Last weekend I was attending a wonderful conference organized by the Berkman Center and USC Annenberg on participatory media. One of the plenary sessions was moderated by the inimitable Jonathan Zittrain, and as the moderator, he reserved the right to poll the audience at the end of the session. He asked us: “will it be easier to find information in 2013?” Most people raised their hands. And what about those who disagree with that statement? I raised my hand. As the only one. That was, uhm yes, a little bit awkward.

The session came to an end and, as all good conferences, time was running out and I didn’t have a chance to actually defend myself. So I am taking this opportunity to give a rough sketch of what answer I would have given if I had been asked to speak up at that moment:

I too believe it will be easier to find information in 2013. This is without doubt true for anybody who is currently in this room and attending this conference. But will it also be true for everybody else out there?

As David Weinberger eloquently explained: we live in an age of abundance. The way we solve the problem of information overload is through meta-data: in other words, we have information about information; we use information to organize our information. We create tools that will help us create that metadata – tools like social tagging, better search, social networking.

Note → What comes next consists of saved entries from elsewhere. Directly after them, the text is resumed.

(** [POST], the branch taken when [isWorkflowGeneration] is not set.
    [now] is the value of [Date.now()]; the state is the route's
    module-level state before and after the request. *)
Definition POST (w : Providers) (now : Z) (st0 : ServerState)
    (apiKeyError : bool) (apiKeys : option (list ApiKey))
    (messages : list AIMessage) (conversationState_ : option ConversationState)
    : ServerState * (ErrorResponse + AIResponse) :=
  let st := resetSessionIfNeeded now st0 in
  let currentState :=
    match conversationState_ with
    | None => initialState (lastContent messages)
    | Some cs => cs
    end in
  let systemPrompt := generateSystemPrompt currentState in
  let enhancedMessages :=
    {| role := system; content := systemPrompt |}
    :: List.filter (fun m => match role m with system => false | _ => true end) messages in
  if apiKeyError then
    (st, inl {| status := 500; error := js "Failed to fetch API keys"; err_errorCode := None |})
  else
  match apiKeys with
  | None | Some [] =>
      (st, inl {| status := 400; error := js "No API keys configured"; err_errorCode := None |})
  | Some keys =>
      let claudeKey := findKey keys "claude" in
      let openaiKey := findKey keys "openai" in
      (* if (openaiKey && !failedProviders.has("openai")) *)
      match (if has (failedProviders st) (js "openai") then None else openaiKey) with
      | Some okey =>
          match callOpenAI w (encrypted_key okey) enhancedMessages with
          | Returned text =>
              (st, inr (respond currentState messages (plain text (js "openai"))))
          | Threw errorMessage errorCause =>
              let '(fallbackReason_, errorCode_, shouldFallback, st1) :=
                classify errorCause st in
              let isTemporaryError :=
                includes errorMessage (js "529")
                || includes errorMessage (js "overloaded")
                || includes errorMessage (js "rate_limit")
                || includes errorMessage (js "503")
                || includes errorMessage (js "timeout")
                || shouldFallback in
              match isTemporaryError, claudeKey with
              | true, Some ckey =>
                  match callClaude w (encrypted_key ckey) enhancedMessages with
                  | Returned text =>
                      let aiResponse :=
                        {| res_content := text; res_provider := js "claude";
                           fallback := true;
                           fallbackReason := Some fallbackReason_;
                           errorCode := Some errorCode_;
                           originalProvider := Some (js "openai");
                           fallbackProvider := Some (js "claude");
                           showNotification :=
                             Some (negb (has (failedProviders st1) (js "openai")));
                           silentFallback := false;
                           conversationState := None;
                           canGenerateWorkflow := false |} in
                      (st1, inr (respond currentState messages aiResponse))
                  | Threw _ _ =>
                      (st1, inl {| status := 503;
                                   error := js "Both OpenAI and Claude are currently unavailable. Please try again in a moment.";
                                   err_errorCode := Some (js "ALL_PROVIDERS_FAILED") |})
                  end
              | _, _ =>
                  (st1, inl {| status := 503;
                               error := if isTemporaryError
                                        then fallbackReason_ ++ js " and no backup provider is configured"
                                        else js "OpenAI API error occurred";
                               err_errorCode := Some errorCode_ |})
              end
          end
      | None =>
          match claudeKey with
          | Some ckey =>
              match callClaude w (encrypted_key ckey) enhancedMessages with
              | Returned text =>
                  let r := plain text (js "claude") in
                  let aiResponse :=
                    if has (failedProviders st) (js "openai")
                    then {| res_content := res_content r; res_provider := res_provider r;
                            fallback := fallback r; fallbackReason := fallbackReason r;
                            errorCode := errorCode r; originalProvider := originalProvider r;
                            fallbackProvider := fallbackProvider r;
                            showNotification := showNotification r;
                            silentFallback := true;
                            conversationState := conversationState r;
                            canGenerateWorkflow := canGenerateWorkflow r |}
                    else r in
                  (st, inr (respond currentState messages aiResponse))
              | Threw _ _ =>
                  (st, inl {| status := 503; error := js "Claude API is currently unavailable";
                              err_errorCode := Some (js "CLAUDE_FAILED") |})
              end
          | None =>
              (st, inl {| status := 400;
                          error := js "No AI providers are configured. Please add API keys in Advanced Settings.";
                          err_errorCode := Some (js "NO_API_KEYS") |})
          end
      end
  end.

But better tools doesn’t mean that most people will be able to take advantage of it. Eszter Hargittai has done much impressive work on how people actually use links – expertise, her research suggests, is really important in helping people make sense of links – which ones are bad, which ones are good? The irony is that the hyperlink originally was ofcourse conceived to be a tool to help us navigate (literally) through the information. A lot of people just cannot seem to distinguish bad from good links – there is a gap in ‘link literacy’. Now if some people already have trouble using links, can you imagine them using social tagging or other more sophisticated tools? Tools by themselves are not enough to empower people. Left without education, literacy and expertise, the rich will only get richer and the poor only .. poorer.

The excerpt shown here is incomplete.